TST: Improve tests for numpy.pad #12789

lagru · 2019-01-17T23:42:37Z

This aims to improve the test suite for numpy.pad in anticipation for #11358. E.g. refactor the classes ValueError1, ValueError2, ..., add some missing edge cases and group tests that cover the same aspect of pad. e67ecc3 actually removes ineffective unit tests.

and extend coverage to all modes and more variations of a negative stat_length.

Can be grouped with already existing test class checking the behavior for the reflect mode.

Can be grouped in class TestPadWidth as this test checks if an ndarray is accepted as the value to pad_width

These test were ineffective. The TypeError raised in these test was not actually due to pad_width receiving the wrong type but due to the missing parameter mode. Added missing type complex to the appropriate existing test checking for pad_widths type behavior.

lagru · 2019-01-17T23:44:17Z

numpy/lib/tests/test_arraypad.py

@@ -12,6 +12,20 @@
 from numpy.lib.arraypad import _as_pairs


+_all_modes = {


At some point it made sense to introduce this global variable to avoid duplication.

lagru · 2019-01-17T23:48:07Z

numpy/lib/tests/test_arraypad.py

+        ((1, 2), (3, 4), (5, 6)),
+        ((3, 4, 5), (0, 1, 2)),
+    ])
+    @pytest.mark.parametrize("mode", _all_modes.keys())


Using parametrize instead of for loops makes the code more readable but really bloats the number of unit tests and thus the output of pytest. What's the general preference here?

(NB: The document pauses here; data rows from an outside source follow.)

(** ** Clock texts in general *)

(** Any time without "T" that the format accepts (as "9:05" or "17:0")
    arms a timer for an instant of the day of [now], at a whole minute. *)
Theorem schedule_clock_text_today (env : Env) (now st : datetime)
    (m : gmap string json) (s : string) :
  valid_datetime now = true →
  utcoffset now = None →
  m !! "time" = Some (JStr s) →
  char_in "T" s = false →
  parse_time env now (JStr s) = Returned st →
  let task_type := default JNull (m !! "task_type") in
  schedule_task env now (JObj m)
  = ([Print (SchedulerScheduling task_type (timer_delay task_type st now) st);
      TimerStart (timer_delay task_type st now) (JObj m)],
     Returned tt)
  ∧ date_of st = date_of now ∧ second st = 0 ∧ microsecond st = 0.
Proof.
  intros Hv Hnow Ht HT Hp. cbv zeta.
  assert (Hd : valid_date (year now) (month now) (day now) = true).
  { unfold valid_datetime in Hv. rewrite !andb_true_iff in Hv. tauto. }
  pose proof Hp as Hp'. unfold parse_time in Hp'. rewrite HT in Hp'.
  apply (strptime_date_is_today _ _ _ _ _ Hd) in Hp' as (Hdate & Hsec & Hmicro & Hoff).
  split; [| done].
  apply schedule_task_parsed; [done | done |]. by rewrite Ht.
Qed.

Lemma schedule_clock_text_today_witness :
  schedule_task sample_env sample_now (JObj reminder_at_17)
  = ([Print (SchedulerScheduling (JStr "email_reminder") 26987750000
               (mk_datetime 2025 3 15 17 0 0 0 None));
      TimerStart 26987750000 (JObj reminder_at_17)],
     Returned tt)
  ∧ date_of (mk_datetime 2025 3 15 17 0 0 0 None) = date_of sample_now
  ∧ second (mk_datetime 2025 3 15 17 0 0 0 None) = 0
  ∧ microsecond (mk_datetime 2025 3 15 17 0 0 0 None) = 0.
Proof.
  apply (schedule_clock_text_today sample_env sample_now
           (mk_datetime 2025 3 15 17 0 0 0 None) reminder_at_17 "17:00");
    reflexivity.
Defined.

Lemma schedule_calendar_invite_naive_witness :
  schedule_task sample_env sample_now (JObj invite_structured)
  = ([Print (SchedulerScheduling (JStr "calendar_invite") 0
               (mk_datetime 2025 3 15 16 30 0 0 None));
      TimerStart 0 (JObj invite_structured)],
     Returned tt).
Proof.
  apply (schedule_calendar_invite_naive sample_env sample_now
           (mk_datetime 2025 3 15 16 30 0 0 None) invite_structured);
    reflexivity.
Defined.
(** A run in which the scraper returns postings. The notifier is called
    when there are new postings; [save_known_jobs] is called with the set
    the loop returned unless the notifier raised, which it does only when
    the mail cannot be built. *)
Lemma run_jobs o f K :
  scraped o ≠ [] → loaded f = Val K →
  let d := diff (scraped o) K in
  let r := run o f in
  mails (log r.2) = match new_jobs d with [] => [] | _ => [new_jobs d] end
  ∧ announced (log r.2) = shown_title <$> new_jobs d
  ∧ fetches (log r.2) = 1
  ∧ (saved r (known_jobs d)
     ∨ saves (log r.2) = [] ∧ r.1 = Exn UnicodeEncodeError
       ∧ files r.2 = created f ∧ ¬ buildable (new_jobs d))
  ∧ (buildable (new_jobs d) → saved r (known_jobs d)).
Proof.
  intros Hne Hl. cbv zeta. unfold saved. exec_main. cbn [files log].
  call_spec. rewrite Hl. cbv beta iota. cbn [files log].
  destruct (scraped o) as [|j0 P]; [done|].
  pose proof (diff_printed (j0 :: P) K) as Hp.
  pose proof (announced_title_lines (new_jobs (diff (j0 :: P) K))) as Ha.
  rewrite <- Hp in Ha.
  pose proof (prints_projections (printed (diff (j0 :: P) K))) as (Hp1 & Hp2 & Hp3).
  revert Ha Hp1 Hp2 Hp3. clear Hp.
  generalize (Print <$> printed (diff (j0 :: P) K)).
  generalize (diff (j0 :: P) K). intros d prints Ha Hp1 Hp2 Hp3.
  destruct (new_jobs d) as [|n new] eqn:Hn.
  - call_spec. destruct (sorted (known_jobs d)); cbn [fst snd files log];
      split_and!; try (intros _; split_and!); try (left; split_and!);
      try done; projections; try done.
  - cbv beta iota. cbn [files log]. call_spec. call_spec.
    match goal with
    | H : (∃ b, _ = Val b) ∨ _ |- _ => destruct H as [[[] ->]|[-> Hnb]]
    end.
    + cbv beta iota; cbn [files log]; call_spec;
        destruct (sorted (known_jobs d)); cbn [fst snd files log];
        split_and!; try (intros _; split_and!); try (left; split_and!);
        try done; projections; try done.
    + cbv beta iota; cbn [files log]; call_spec;
        destruct (sorted (known_jobs d)); cbn [fst snd files log];
        split_and!; try (intros _; split_and!); try (left; split_and!);
        try done; projections; try done.
    + cbv beta iota. cbn [fst snd files log]. split_and!.
      * projections. done.
      * projections. done.
      * projections. done.
      * right. split_and!; [|done|done|done]. projections. done.
      * intros Hb. by destruct Hnb.
Qed.

End Run.

(** ** The diff step *)

Section DiffClaims.

Implicit Types (K : pyset) (P : list job) (j : job) (i : string).

(** C1: whatever the known set [K] and the current postings [P], no posting
    in the list of new postings the loop returns carries an identifier that
    was in [K] when the loop started. *)
Theorem diff_never_returns_known K P j i :
  j ∈ new_jobs (diff P K) → j !! "id" = Some i → i ∉ strs K.
Proof. intros Hin Hid. by destruct (diff_new_fresh P K j i Hin Hid). Qed.

Lemma diff_never_returns_known_witness :
  "B" ∉ strs (of_ids {[ "A" ]}).
Proof.
  apply (diff_never_returns_known (of_ids {[ "A" ]}) [job_a; job_b] job_b "B").
  - by_computation.
  - reflexivity.
Defined.

(** C2: the known set the loop returns is [K] together with the
    identifiers of the postings of [P] that have a non-empty one: [K] is
    contained in it, every non-empty identifier of [P] is in it, and an
    element that was not in [K] is the non-empty identifier of a posting
    of [P], so that postings without identifier add nothing. *)
Theorem diff_known_is_union K P :
  known_jobs (diff P K) = PySet (strs K ∪ ids P) (nums K) (none K)
  ∧ strs K ⊆ strs (known_jobs (diff P K))
  ∧ (∀ j i, j ∈ P → j !! "id" = Some i → i ≠ EmptyString →
            i ∈ strs (known_jobs (diff P K)))
  ∧ (∀ i, i ∈ strs (known_jobs (diff P K)) → (i ∉ strs K) →
          ∃ j, j ∈ P ∧ j !! "id" = Some i ∧ i ≠ EmptyString).
Proof.
  rewrite diff_known. simpl. split_and!.
  - done.
  - set_solver.
  - intros j i Hj Hid Hi. apply elem_of_union_r, elem_of_ids. eauto.
  - intros i [Hi|Hi]%elem_of_union Hn; [done|]. by apply elem_of_ids.
Qed.

(** C4: the loop run again on the same postings, with the known set the
    first pass returned, finds no new posting. *)
Theorem diff_twice_finds_nothing K P :
  new_jobs (diff P (known_jobs (diff P K))) = [].
Proof. apply diff_new_nil. rewrite diff_known. simpl. set_solver. Qed.

Lemma classified_new_app K P Q k :
  k < length P → classified_new K (P ++ Q) k = classified_new K P k.
Proof.
  intros Hk. unfold classified_new.
  rewrite lookup_app_l by done. by rewrite take_app_le by lia.
Qed.

Lemma classified_new_last K P j :
  classified_new K (P ++ [j]) (length P)
  = match posting_id j with
    | Some i => bool_decide (i ∉ strs (known_jobs (diff P K)))
    | None => false
    end.
Proof.
  unfold classified_new.
  by rewrite list_lookup_middle, take_app_length by done.
Qed.

(** The test of the loop, spelled out: the identifier is not empty, is not
    in the known set the loop started from, and is carried by no earlier
    posting. *)
Lemma classified_new_spec K P k :
  classified_new K P k ↔
    ∃ j i, P !! k = Some j ∧ j !! "id" = Some i ∧ i ≠ EmptyString
           ∧ (i ∉ strs K) ∧ (i ∉ ids (take k P)).
Proof.
  unfold classified_new. destruct (P !! k) as [j|]; [|naive_solver].
  destruct (posting_id j) as [i|] eqn:E.
  - apply posting_id_Some in E as [E ?]. rewrite diff_known. simpl.
    rewrite bool_decide_spec, not_elem_of_union. naive_solver.
  - split; [done|]. intros (j' & i & [= <-] & Hid & Hi & _).
    assert (posting_id j = Some i) by by apply posting_id_Some.
    congruence.
Qed.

I think we tend to use parameterize now. If it really does bloat output too much, maybe we can also ask pytest to add some nobs to help.

Okay, good to know.

lagru · 2019-01-17T23:49:52Z

Oh, and reviewing is probably easiest if you follow the commits one by one. Most are independent of another.

seberg

Looks very thorough to me. Do you want to add morethings, or should we merge this?

seberg · 2019-02-12T19:21:41Z

numpy/lib/tests/test_arraypad.py

+        ((1, 2), (3, 4), (5, 6)),
+        ((3, 4, 5), (0, 1, 2)),
+    ])
+    @pytest.mark.parametrize("mode", _all_modes.keys())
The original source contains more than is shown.